周建国坐在旁边的躺椅上,腿搭着腿,烟灰弹在地板上。
“盈盈说得对,嫁妆不能丢份。”
“爸的意思呢?”我问。
“十五万的嫁妆,不过分吧?”周建国吐了口烟,眯着眼看我,”当初你嫁进来的时候,我们周家也给了彩礼的。”
“六万八。”我说,”还扣了两万,说是办酒席的钱。”
周建国把烟头按灭在烟灰缸里,不接这个茬。
“十五万你拿得出来,你那个定期到期了整整二十万呢。匀给你小姑子十五万,剩下五万留着自己花,绰绰有余。
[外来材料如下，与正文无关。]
(** * The Search integration: finding related items

    A shallow embedding of [homeassistant/components/search/__init__.py]
    (class [Searcher]) and the properties of its worklist search.

    Identifiers and kind names are Python strings, modelled as [string].
    [Searcher.results] is a [defaultdict(set)], modelled as a
    [gmap string (gset string)] read through [getitem];
    [Searcher._to_resolve] is a [set] of pairs, modelled as a
    [gset (string * string)]. *)

From Stdlib Require Import Ascii String.
From stdpp Require Import gmap strings list fin_maps fin_sets.

Open Scope string_scope.

(** ** Exceptions and outcomes *)

(** The two exceptions the searcher can raise: [getattr] on a name that is
    not a method, and [set.remove] of an absent element. *)
Inductive exn : Type :=
  | AttributeError
  | KeyError.

Inductive outcome (A : Type) : Type :=
  | Returns (a : A)
  | Raises (e : exn).

Arguments Returns {A} a.
Arguments Raises {A} e.

(** ** Registry entries *)

(** The attributes of a device registry entry the searcher reads. *)
Module DeviceEntry.
Record t : Type := Build {
  id : string;
  area_id : option string;
  config_entries : list string
}.
End DeviceEntry.

(** The attributes of an entity registry entry the searcher reads. *)
Module EntityEntry.
Record t : Type := Build {
  entity_id : string;
  device_id : option string;
  config_entry_id : option string
}.
End EntityEntry.

(** Python truthiness of an optional string: [None] and the empty string
    are both false. *)
Definition truthy (o : option string) : bool :=
  match o with
  | None => false
  | Some s => if decide (s = "") then false else true
  end.

(** ** The collaborators

    Everything the searcher queries and never mutates: the two registries,
    the scene and group helpers that take [hass], and [split_entity_id] of
    [homeassistant.core].  They are imported by the source file and are
    taken here as parameters, one field per call site. *)
Record Env : Type := {
  (* device_registry.async_entries_for_area(self._device_reg, area_id) *)
  async_entries_for_area : string → list DeviceEntry.t;
  (* self._device_reg.async_get(device_id) *)
  device_reg_async_get : string → option DeviceEntry.t;
  (* entity_registry.async_entries_for_device(self._entity_reg, device_id) *)
  async_entries_for_device : string → list EntityEntry.t;
  (* self._entity_reg.async_get(entity_id) *)
  entity_reg_async_get : string → option EntityEntry.t;
  (* scene.scenes_with_entity(self.hass, entity_id) *)
  scenes_with_entity : string → list string;
  (* group.groups_with_entity(self.hass, entity_id) *)
  groups_with_entity : string → list string;
  (* group.get_entity_ids(self.hass, group_entity_id) *)
  get_entity_ids : string → list string;
  (* scene.entities_in_scene(self.hass, scene_entity_id) *)
  entities_in_scene : string → list string;
  (* device_registry.async_entries_for_config_entry(self._device_reg, id) *)
  device_entries_for_config_entry : string → list DeviceEntry.t;
  (* entity_registry.async_entries_for_config_entry(self._entity_reg, id) *)
  entity_entries_for_config_entry : string → list EntityEntry.t;
  (* split_entity_id(entity_id): the pair (domain, object id) *)
  split_entity_id : string → string * string
}.

(** ** The searcher state *)

Abbreviation node := (string * string)%type.

Record Searcher : Type := {
  results : gmap string (gset string);
  _to_resolve : gset node
}.

(** [Searcher.__init__]: both containers start empty. *)
Definition new_Searcher : Searcher :=
  {| results := ∅; _to_resolve := ∅ |}.

(** Reading [self.results[key]] of a [defaultdict(set)]: a missing key reads
    as the empty set.  (The read also stores that empty set under the key;
    the only place where the keys are looked at is the last line of
    [async_search], which drops every empty bucket.) *)
Definition getitem (r : gmap string (gset string)) (key : string) : gset string :=
  default ∅ (r !! key).

(** [DONT_RESOLVE]: these types won't be further explored. *)
Definition DONT_RESOLVE : gset string :=
  {[ "scene"; "automation"; "script"; "group"; "config_entry"; "area" ]}.

(** [Searcher._add_or_resolve]: add an item to explore. *)
Definition _add_or_resolve (item_type item_id : string) (self : Searcher) : Searcher :=
  if decide (item_id ∈ getitem (results self) item_type) then self
  else
    let results' :=
      <[item_type := {[item_id]} ∪ getitem (results self) item_type]> (results self) in
    if decide (item_type ∈ DONT_RESOLVE)
    then {| results := results'; _to_resolve := _to_resolve self |}
    else {| results := results';
            _to_resolve := {[(item_type, item_id)]} ∪ _to_resolve self |}.

Section WithEnv.

Variable env : Env.

(** [Searcher._resolve_area] *)
Definition _resolve_area (area_id : string) (self : Searcher) : Searcher :=
  foldl (λ self device, _add_or_resolve "device" (DeviceEntry.id device) self)
        self (async_entries_for_area env area_id).

(** [Searcher._resolve_device] *)
Definition _resolve_device (device_id : string) (self : Searcher) : Searcher :=
  let self :=
    match device_reg_async_get env device_id with
    | Some device_entry =>
        let self :=
          if truthy (DeviceEntry.area_id device_entry)
          then _add_or_resolve "area"
                 (default "" (DeviceEntry.area_id device_entry)) self
          else self in
        foldl (λ self config_entry_id,
                 _add_or_resolve "config_entry" config_entry_id self)
              self (DeviceEntry.config_entries device_entry)
    | None => self
    end in
  foldl (λ self entity_entry,
           _add_or_resolve "entity" (EntityEntry.entity_id entity_entry) self)
        self (async_entries_for_device env device_id).

(** [Searcher._resolve_entity] *)
Definition _resolve_entity (entity_id : string) (self : Searcher) : Searcher :=
  let self :=
    foldl (λ self entity, _add_or_resolve "entity" entity self)
          self (scenes_with_entity env entity_id) in
  let self :=
    foldl (λ self entity, _add_or_resolve "entity" entity self)
          self (groups_with_entity env entity_id) in
  let self :=
    match entity_reg_async_get env entity_id with
    | Some entity_entry =>
        let self :=
          if truthy (EntityEntry.device_id entity_entry)
          then _add_or_resolve "device"
                 (default "" (EntityEntry.device_id entity_entry)) self
          else self in
        match EntityEntry.config_entry_id entity_entry with
        | Some config_entry_id =>
            _add_or_resolve "config_entry" config_entry_id self
        | None => self
        end
    | None => self
    end in
  let domain := (split_entity_id env entity_id).1 in
  if decide (domain ∈ ["scene"; "automation"; "script"; "group"])
  then _add_or_resolve domain entity_id self
  else self.
(** * TTB label verifier: the batch console (web/src/App.tsx) and the
      verification pipeline it talks to.

    The first half of this development embeds the React component of
    [App.tsx]: its state, its event handlers and the reader loop that
    consumes the server-sent event stream.  React state is threaded
    explicitly; every handler is a function on [AppState].

    The second half covers the server side (rule set, extraction state
    machine, resolver), whose Python modules are not among the sources at
    hand; those definitions are marked as modelled from the specification. *)

From Stdlib Require Import ZArith Ascii String List Lia Permutation.
From stdpp Require Import base option list gmap sets strings pretty.

#[local] Set Warnings "-clear-no-such-hyp".


(** ** JavaScript string primitives used by the component *)

Module JS.

Definition LF : ascii := "010"%char.
Definition nl : string := String LF "".

(** [String.prototype.trim] strips white space and line terminators; on
    code units below 256 these are TAB, LF, VT, FF, CR, SPACE and NBSP. *)
Definition is_white (c : ascii) : bool :=
  match c with
  | "009" | "010" | "011" | "012" | "013" | " " | "160" => true
  | _ => false
  end%char.

Fixpoint trimStart (s : string) : string :=
  match s with
  | String c s' => if is_white c then trimStart s' else s
  | "" => ""
  end.

Fixpoint all_white (s : string) : bool :=
  match s with
  | String c s' => is_white c && all_white s'
  | "" => true
  end.

Fixpoint trimEnd (s : string) : string :=
  match s with
  | String c s' => if all_white s then "" else String c (trimEnd s')
  | "" => ""
  end.

Definition trim (s : string) : string := trimEnd (trimStart s).

Definition startsWith (s p : string) : bool := String.prefix p s.

Fixpoint drop (n : nat) (s : string) : string :=
  match n, s with
  | S k, String _ s' => drop k s'
  | _, _ => s
  end.

(** [s.replace(pat, rep)] with a string pattern: the first occurrence only. *)
Fixpoint replace (pat rep s : string) : string :=
  if String.prefix pat s then rep +:+ drop (String.length pat) s
  else match s with
       | String c s' => String c (replace pat rep s')
       | "" => ""
       end.

(** [s.split(sep)] for a non-empty separator: leftmost, non-overlapping
    occurrences.  [skip] counts the separator characters still to be
    dropped, [cur] is the piece being accumulated. *)
Fixpoint split_go (sep : string) (skip : nat) (cur s : string) : list string :=
  match s with
  | "" => [cur]
  | String c s' =>
      match skip with
      | S k => split_go sep k cur s'
      | O =>
          if String.prefix sep s
          then cur :: split_go sep (String.length sep - 1) "" s'
          else split_go sep 0 (cur +:+ String c "") s'
      end
  end.

Definition split (sep s : string) : list string := split_go sep 0 "" s.

(** [arr.pop()] as used on the pieces of a split: the last element and
    the array without it. *)
Definition pop {A} (l : list A) : option A * list A :=
  (last l, removelast l).

End JS.

(** ** Data model (the type declarations of App.tsx) *)

Inductive BeverageType := AUTO | SPIRITS | BEER | WINE.

Module UploadedImage.
Record t := mk {
  id : string;
  filename : string;
  content_type : string;
  storage_key : string;
  size_bytes : Z;
  preview_url : string }.
End UploadedImage.

Module GroupImage.
Record t := mk {
  id : string;
  filename : string;
  storage_key : string;
  preview_url : string }.
End GroupImage.

Module LabelGroup.
Record t := mk {
  label_id : string;
  label_name : string;
  beverage_type : BeverageType;
  images : list GroupImage.t }.
End LabelGroup.

Inductive FieldStatus := fs_pass | fs_fail | fs_unreadable.

Module FieldResult.
Record t := mk {
  field_name : string;
  status : FieldStatus;
  extracted_value : option string;
  failure_reason : option string;
  cfr_reference : option string;
  found_on_image : option Z }.
End FieldResult.

Inductive OverallStatus := PASS | FAIL | ESCALATE | RETRY | ERROR.

Module LabelResult.
Record t := mk {
  label_id : string;
  label_name : string;
  overall_status : OverallStatus;
  beverage_type : BeverageType;
  fields : list FieldResult.t;
  escalation_reason : option string;
  images_processed : Z }.
End LabelResult.

Module BatchEvent.
Record t := mk {
  batch_id : string;
  completed : Z;
  total : Z;
  result : LabelResult.t }.
End BatchEvent.

(** A browser [File]: only its name and MIME type are inspected. *)
Module File.
Record t := mk { name : string; type : string }.
End File.

Definition MAX_BATCH : nat := 100.

(** ** Label naming *)

Fixpoint has_dot (s : string) : bool :=
  match s with
  | String c s' => Ascii.eqb c "." || has_dot s'
  | "" => false
  end.

(** [s.replace(/\.[^.]+$/, "")]: the match starts at a dot that is followed,
    up to the end, by at least one character and no further dot. *)
Fixpoint strip_extension (s : string) : string :=
  match s with
  | String c s' =>
      if Ascii.eqb c "." && negb (has_dot s') && negb (String.eqb s' "")
      then ""
      else String c (strip_extension s')
  | "" => ""
  end.

Definition is_sep (c : ascii) : bool := Ascii.eqb c "_" || Ascii.eqb c "-".

(** [s.replace(/[_-]+/g, " ")]: every maximal run becomes one space. *)
Fixpoint collapse_seps (in_run : bool) (s : string) : string :=
  match s with
  | String c s' =>
      if is_sep c
      then (if in_run then collapse_seps true s'
            else String " " (collapse_seps true s'))
      else String c (collapse_seps false s')
  | "" => ""
  end.

Definition baseLabelName (filename : string) : string :=
  let t := JS.trim (collapse_seps false (strip_extension filename)) in
  if String.eqb t "" then "Untitled Label" else t.
(** A finite float that is not zero, divided by itself, is 1. *)
Lemma finite_nonzero (a : float) :
  is_finite a = true -> PrimFloat.eqb a 0 = false ->
  exists s m e, Prim2SF a = S754_finite s m e.
Proof.
  intros Hf Hz. unfold is_finite, PrimFloat.is_nan, PrimFloat.is_infinity in Hf.
  rewrite !FloatAxioms.eqb_spec, FloatAxioms.abs_spec in Hf.
  rewrite FloatAxioms.eqb_spec in Hz.
  destruct (Prim2SF a) as [s|s| |s m e] eqn:E.
  - destruct s; vm_compute in Hz; discriminate.
  - destruct s; vm_compute in Hf; discriminate.
  - vm_compute in Hf. discriminate.
  - exists s, m, e. reflexivity.
Qed.

Lemma div_self (a : float) :
  is_finite a = true -> PrimFloat.eqb a 0 = false -> (a / a)%float = 1%float.
Proof.
  intros Hf Hz. destruct (finite_nonzero a Hf Hz) as (s & m & e & H).
  apply Prim2SF_eq. rewrite FloatAxioms.div_spec, H, SFdiv_self. reflexivity.
Qed.

Lemma sqrt_square_zero (a : float) :
  PrimFloat.eqb a 0 = true -> PrimFloat.eqb (PrimFloat.sqrt (a * a)) 0 = true.
Proof.
  intros Hz. rewrite FloatAxioms.eqb_spec in Hz.
  rewrite FloatAxioms.eqb_spec, FloatAxioms.sqrt_spec, FloatAxioms.mul_spec.
  destruct (Prim2SF a) as [s|s| |s m e] eqn:E.
  - destruct s; vm_compute; reflexivity.
  - destruct s; vm_compute in Hz; discriminate.
  - vm_compute in Hz. discriminate.
  - destruct s; vm_compute in Hz; discriminate.
Qed.

(** A column paired with itself: the two means agree, and the three
    accumulated sums are one and the same float. *)
Lemma welford_self (xs : list float) (a : welford) :
  meanx a = meany a -> ssqdm_y a = ssqdm_x a -> covxy a = ssqdm_x a ->
  let b := fold_left welford_step (combine xs xs) a in
  ssqdm_y b = ssqdm_x b /\ covxy b = ssqdm_x b.
Proof.
  revert a. induction xs as [|x xs IH]; intros a Hm Hy Hc; [split; assumption|].
  cbn [combine fold_left]. apply IH; unfold welford_step;
    destruct (is_finite x && is_finite x); try assumption;
    cbn [meanx meany ssqdm_x ssqdm_y covxy]; rewrite ?Hm, ?Hy, ?Hc; reflexivity.
Qed.

(** Without an observation nothing has been accumulated. *)
Lemma welford_observed (vs : list (float * float)) (a : welford) :
  (nobs a = 0 -> ssqdm_x a = 0%float) ->
  let b := fold_left welford_step vs a in
  nobs b = 0 -> ssqdm_x b = 0%float.
Proof.
  revert a. induction vs as [|[vx vy] vs IH]; intros a Ha; [exact Ha|].
  cbn [fold_left]. apply IH. unfold welford_step.
  destruct (is_finite vx && is_finite vy); [|exact Ha].
  cbn [nobs]. discriminate.
Qed.

(** The coefficient of a column with itself. *)
Lemma nancorr_pair_self (xs : list float) :
  let a := squared_deviations xs in
  (is_finite a = true -> PrimFloat.eqb a 0 = false -> PrimFloat.sqrt (a * a) = a ->
   nancorr_pair xs xs = 1%float) /\
  (PrimFloat.eqb a 0 = true -> nancorr_pair xs xs = PrimFloat.nan).
Proof.
  intros a. unfold nancorr_pair.
  destruct (welford_self xs (Welford 0 0 0 0 0 0) eq_refl eq_refl eq_refl) as [Hy Hc].
  pose proof (welford_observed (combine xs xs) (Welford 0 0 0 0 0 0) (fun _ => eq_refl))
    as Hobs.
  cbv zeta in Hy, Hc, Hobs. cbv zeta. rewrite Hy, Hc.
  fold (squared_deviations xs). fold a.
  fold (squared_deviations xs) in Hobs. fold a in Hobs.
  split.
  - intros Hf Hz Hsq.
    destruct (Nat.ltb_spec
                (nobs (fold_left welford_step (combine xs xs) (Welford 0 0 0 0 0 0))) 1)
      as [Hn|Hn].
    + rewrite Hobs in Hz by lia. vm_compute in Hz. discriminate Hz.
    + rewrite Hsq, Hz. cbn [negb]. rewrite (div_self a Hf Hz). reflexivity.
  - intros Hz.
    destruct (Nat.ltb _ 1); [reflexivity|].
    rewrite (sqrt_square_zero a Hz). reflexivity.
Qed.

(** The run of [correlation_matrix]. *)
Lemma correlation_matrix_agrees (df : DataFrame Z string) (w : world) f :
  read w df = Some f ->
  agrees (correlation_matrix df w) w (correlation_of f).
Proof.
  intros Hr. apply agrees_of_wp; [apply logs_only_correlation_matrix|].
  unfold correlation_matrix, correlation_of.
  apply wp_bind, wp_LOG_info.
  apply wp_bind. unfold getitem. eapply wp_method; [exact Hr|].
  destruct (getitem_frame NUMERIC_COLS f) as [e|g]; [reflexivity|].
  apply wp_bind. unfold corr. eapply wp_method; [apply read_heap_new|].
  destruct (corr_frame g) as [e|c]; [reflexivity|].
  apply wp_bind. unfold stats_of. apply wp_bind.
  eapply wp_snapshot; [apply read_heap_new|].
  apply wp_ret, wp_bind, wp_LOG_debug, wp_ret.
  solve_read.
Qed.

(** The correlation matrix of a table with the schema: the coefficients
    of the five numeric columns as floats. *)
Lemma correlation_of_numbers (f : frame Z string) :
  numeric_schema f -> dtypes_respected f ->
  correlation_of f =
  inr (Frame NUMERIC_COLS NUMERIC_COLS
             [float64; float64; float64; float64; float64]
             (map (map VFloat)
                  (nancorr 5
                     (map (fun r => map (fun c => as_float (cell r (col_pos c (columns f))))
                                        NUMERIC_COLS)
                          (data f))))).
Proof.
  intros Hs Ht. unfold correlation_of.
  rewrite getitem_frame_once by (intros c Hc; apply (Hs c Hc)).
  unfold corr_frame.
  rewrite to_numpy_float_numbers.
  - cbn [data columns]. rewrite map_map. reflexivity.
  - cbn [data]. intros r v Hr Hv. apply in_map_iff in Hr.
    destruct Hr as (r0 & <- & Hr0). unfold take in Hv. apply in_map_iff in Hv.
    destruct Hv as (j & <- & Hj). apply in_map_iff in Hj.
    destruct Hj as (c & <- & Hc).
    apply Ht; [exact Hr0|]. apply (Hs c Hc).
Qed.

Lemma correlation_of_schema (f : frame Z string) :
  numeric_schema f -> dtypes_respected f ->
  exists mat,
    correlation_of f =
    inr (Frame NUMERIC_COLS NUMERIC_COLS
               [float64; float64; float64; float64; float64]
               (map (map VFloat) (nancorr 5 mat))).
Proof.
  intros Hs Ht. eexists. apply correlation_of_numbers; assumption.
Qed.

(** Column [k] of the matrix of floats is the numeric column [c] of the
    table. *)
Lemma fcolumn_numbers (f : frame Z string) (k : nat) (c : string) :
  nth_error NUMERIC_COLS k = Some c ->
  fcolumn (map (fun r => map (fun c0 => as_float (cell r (col_pos c0 (columns f))))
                             NUMERIC_COLS)
               (data f)) k =
  map (fun r => as_float (nth (col_pos c (columns f)) r VNone)) (data f).
Proof.
  intros Hk. unfold fcolumn. rewrite map_map. apply map_ext. intros r.
  apply nth_error_nth. rewrite nth_error_map, Hk. reflexivity.
Qed.

Lemma clean_numeric_schema : numeric_schema clean_frame.
Proof.
  intros c Hc. simpl in Hc.
  repeat (destruct Hc as [<-|Hc]; [split; vm_compute; reflexivity|]).
  contradiction.
Qed.

Lemma clean_dtypes_respected : dtypes_respected clean_frame.
Proof.
  intros j r Hr Hn.
  do 13 (destruct j as [|j];
         [simpl in Hn; try discriminate Hn; simpl in Hr;
          repeat (destruct Hr as [<-|Hr]; [eexists; reflexivity|]); contradiction|]).
  simpl in Hn. destruct j; discriminate Hn.
Qed.

Lemma clean_is_cleaned : cleaned clean_frame.
Proof.
  intros r Hr. apply keeps_spec. simpl in Hr.
  repeat (destruct Hr as [<-|Hr]; [vm_compute; reflexivity|]). contradiction.
Qed.

Lemma clean_group_column : group_column clean_frame.
Proof. vm_compute. reflexivity. Qed.

(** A coefficient that is not NaN before it is clipped lies in [-1, 1]
    after. *)
Lemma clip_between (q : float) :
  PrimFloat.is_nan q = false ->
  PrimFloat.leb (-1) (clip q) = true /\ PrimFloat.leb (clip q) 1 = true.
Proof.
  intros Hq. destruct (clip_in_range q) as [Hn|H]; [|exact H].
  unfold clip in Hn.
  destruct (PrimFloat.ltb 1 q); [vm_compute in Hn; discriminate Hn|].
  destruct (PrimFloat.ltb q (-1)); [vm_compute in Hn; discriminate Hn|].
  congruence.
Qed.

(** The coefficient of two columns when the method does not
    degenerate. *)
Lemma nancorr_pair_regular (xs ys : list float) :
  let st := accumulated xs ys in
  let divisor := PrimFloat.sqrt (ssqdm_x st * ssqdm_y st) in
  1 <= nobs st -> PrimFloat.eqb divisor 0 = false ->
  PrimFloat.is_nan (covxy st / divisor) = false ->
  PrimFloat.leb (-1) (nancorr_pair xs ys) = true /\
  PrimFloat.leb (nancorr_pair xs ys) 1 = true.
Proof.
  intros st divisor Hn Hd Hq. unfold nancorr_pair.
  fold (accumulated xs ys). fold st. cbv zeta. fold divisor.
  destruct (Nat.ltb_spec (nobs st) 1) as [H|_]; [lia|].
  rewrite Hd. cbn [negb]. apply clip_between. exact Hq.
Qed.


Lemma flat_is_cleaned : cleaned flat_frame.
Proof.
  intros r Hr. apply keeps_spec. simpl in Hr.
  repeat (destruct Hr as [<-|Hr]; [vm_compute; reflexivity|]). contradiction.
Qed.

Lemma leb_nan_l (x tol : float) :
  Prim2SF x = S754_nan -> PrimFloat.leb x tol = false.
Proof. intros H. rewrite FloatAxioms.leb_spec, H. reflexivity. Qed.

(** ** Determinism *)

(** The run of [make_clean_view] on any table, schema or not. *)
Lemma make_clean_view_agrees (df : DataFrame Z string) (w : world) f :
  read w df = Some f ->
  agrees (make_clean_view df w) w (clean_view_of f).
Proof.
  intros Hr. apply agrees_of_wp; [apply logs_only_make_clean_view|].
  unfold make_clean_view, clean_view_of.
  apply wp_bind, wp_LOG_info.
  apply wp_bind. unfold dropna. apply wp_bind.
  eapply wp_snapshot; [exact Hr|].
  cbv zeta.
  destruct (missing_labels (get_indexer_for (columns f) (NUMERIC_COLS ++ [GROUP_COL])))
    as [|m ms]; [|apply wp_raise; reflexivity].
  change (map (row_complete
                 (indexer_positions
                    (get_indexer_for (columns f) (NUMERIC_COLS ++ [GROUP_COL]))))
              (data f))
    with (map (keeps (NUMERIC_COLS ++ [GROUP_COL]) (columns f)) (data f)).
  destruct (forallb (fun b => b)
                    (map (keeps (NUMERIC_COLS ++ [GROUP_COL]) (columns f)) (data f))).
  - apply wp_ret. apply wp_bind. unfold copy. eapply wp_method; [exact Hr|].
    cbv iota beta. apply wp_bind, wp_LOG_info, wp_ret. solve_read.
  - apply wp_new_frame. apply wp_bind. unfold copy.
    eapply wp_method; [apply read_heap_new|].
    cbv iota beta. apply wp_bind, wp_LOG_info, wp_ret. solve_read.
Qed.

Lemma agrees_same_table {I C} (o1 o2 : outcome (DataFrame I C)) w1 w2 r :
  agrees o1 w1 r -> agrees o2 w2 r -> same_table o1 o2.
Proof.
  intros [_ H1] [_ H2]. unfold same_table.
  destruct o1 as [d1 w1'|e1 w1']; destruct o2 as [d2 w2'|e2 w2'];
    destruct r as [e|g]; try contradiction.
  - exists g. split; assumption.
  - congruence.
Qed.

Lemma agrees2_same_tables {I C J D}
      (o1 o2 : outcome (DataFrame I C * DataFrame J D)) w1 w2 r :
  agrees2 o1 w1 r -> agrees2 o2 w2 r -> same_tables2 o1 o2.
Proof.
  intros [_ H1] [_ H2]. unfold same_tables2.
  destruct o1 as [[a1 b1] w1'|e1 w1']; destruct o2 as [[a2 b2] w2'|e2 w2'];
    destruct r as [e|[g1 g2]]; try contradiction.
  - destruct H1, H2. split; [exists g1|exists g2]; split; assumption.
  - congruence.
Qed.

(** C10.  [build_data_dictionary], [make_clean_view], [descriptive_stats]
    and [correlation_matrix] are deterministic: run on two objects with
    equal content, in any two worlds, each returns tables of equal content
    (or raises the same exception); and each run changes its world only by
    appending log records and allocating new buffers. *)
Theorem computations_deterministic
        (df1 df2 : DataFrame Z string) (w1 w2 : world) (f : frame Z string) :
  read w1 df1 = Some f ->
  read w2 df2 = Some f ->
  (same_table (build_data_dictionary df1 w1) (build_data_dictionary df2 w2) /\
   only_logged w1 (final_world (build_data_dictionary df1 w1))) /\
  (same_table (make_clean_view df1 w1) (make_clean_view df2 w2) /\
   only_logged w1 (final_world (make_clean_view df1 w1))) /\
  (same_tables2 (descriptive_stats df1 w1) (descriptive_stats df2 w2) /\
   only_logged w1 (final_world (descriptive_stats df1 w1))) /\
  (same_table (correlation_matrix df1 w1) (correlation_matrix df2 w2) /\
   only_logged w1 (final_world (correlation_matrix df1 w1))).
Proof.
  intros H1 H2.
  split; [split|split; [split|split; [split|split]]].
  - eapply agrees_same_table; apply build_data_dictionary_agrees; eassumption.
  - apply logs_only_build_data_dictionary.
  - eapply agrees_same_table; apply make_clean_view_agrees; eassumption.
  - apply logs_only_make_clean_view.
  - eapply agrees2_same_tables; apply descriptive_stats_agrees; eassumption.
  - apply logs_only_descriptive_stats.
  - eapply agrees_same_table; apply correlation_matrix_agrees; eassumption.
  - apply logs_only_correlation_matrix.
Qed.

Lemma missing_labels_spec (hdr subset : list string) (c : string) :
  In c (missing_labels (get_indexer_for hdr subset)) <->
  In c subset /\ ~ In c hdr.
Proof.
  unfold missing_labels, get_indexer_for.
  rewrite in_map_iff. split.
  - intros ([c' ps] & <- & Hin). apply filter_In in Hin. destruct Hin as [Hin Hnil].
    apply in_map_iff in Hin. destruct Hin as (c0 & Hpair & Hc0).
    injection Hpair as -> <-. cbn [fst snd] in *.
    split; [exact Hc0|]. intros Hhdr.
    apply In_nth_error in Hhdr. destruct Hhdr as [j Hj].
    apply positions_spec in Hj.
    destruct (positions c' hdr); [contradiction|discriminate].
  - intros [Hc Hn]. exists (c, positions c hdr). split; [reflexivity|].
    apply filter_In. split.
    + apply in_map_iff. exists c. split; [reflexivity|exact Hc].
    + cbn [snd]. destruct (positions c hdr) as [|p ps] eqn:E; [reflexivity|].
      exfalso. apply Hn.
      assert (Hp : In p (positions c hdr)) by (rewrite E; left; reflexivity).
      apply positions_spec in Hp. eapply nth_error_In; exact Hp.
Qed.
”
他说这话的时候理所当然,就像在分配公共资源。
周盈在旁边帮腔:”嫂子,这不是给外人,是给我。我以后嫁了人,逢年过节回来看你和哥,礼也不会少你的。”
周恒从厨房端了一盘切好的水果出来。
橘子瓣,码得整整齐齐。
“禾禾,盈盈结婚是大事,咱们当哥嫂的,多少意思一下。”
“意思一下”——这是他的标准话术。上次他爸要三万块换沙发的时候也是这四个字。
“不出。”我说。
“你说什么?”周建国从躺椅上坐直了。
“十五万,我不出。一万也不出。”
客厅的空气凝住了。
周盈的笑慢慢收起来,眼底泛上一层薄薄的冷。
“嫂子,你是不是对我有意见?”
“没有意见。那是我的钱,我不想出。”
“你这个人怎么这样?”周盈的声音拔高了,”我是周恒的亲妹妹,你嫁进周家就是一家人。一家人连十五万都不愿意出?”
“一家人这三个字,”我看着她,”从我进周家第一天起,我听了五年。交钱的时候是一家人,存单上写谁的名字,就不是了。”
周建国猛地一拍扶手站起来。
“纪禾!你翻旧账是什么意思?我告诉你,你别我!”
“您想怎样?”
“这套房子写的是我的名字!”他指着头顶的天花板,”你要是不肯出这十五万,明天就给我搬出去!”
声音很大,震得客厅的吊灯都在晃。
周恒的橘子瓣滚落在地板上。
他蹲下去捡,一瓣一瓣,慢慢地。
“爸你消消气……”
“你闭嘴!”周建国吼他,又转向我,”纪禾我问你最后一遍,这十五万,你出还是不出?”
“不出。”
那天晚上十一点,我洗完澡从浴室出来,发现卧室的门锁被换了。
我的衣服、化妆包和笔记本电脑,整整齐齐码在走廊地板上。
旁边放着一只行李箱。
是周建国的行李箱,银灰色,密码锁,上面贴着一张便利贴。
“不出钱的人,不配住在周家。”
字迹是周盈的。便利贴是粉色的,还带着一股香水味。
周恒站在主卧的门口,门开着一条缝。
他的脸从门缝后面露出来,神情像一只夹在两扇门之间的老鼠。
“禾禾……要不你先去宾馆住一晚?明天我跟爸好好说说。”
“好好说说”——这也是他的标准话术。上次他好好说说的结果是三年的存单变成一张废纸。
我拖着行李箱走到门口,回头看了一眼。
走廊的灯光昏暗。他站在那里,手上还攥着一个剥了一半的橘子。
“周恒,你每次’好好说说’之后,结果有变过吗?”
他没说话。
橘皮从他手指间掉下来,落在地上,卷成一个小小的问号。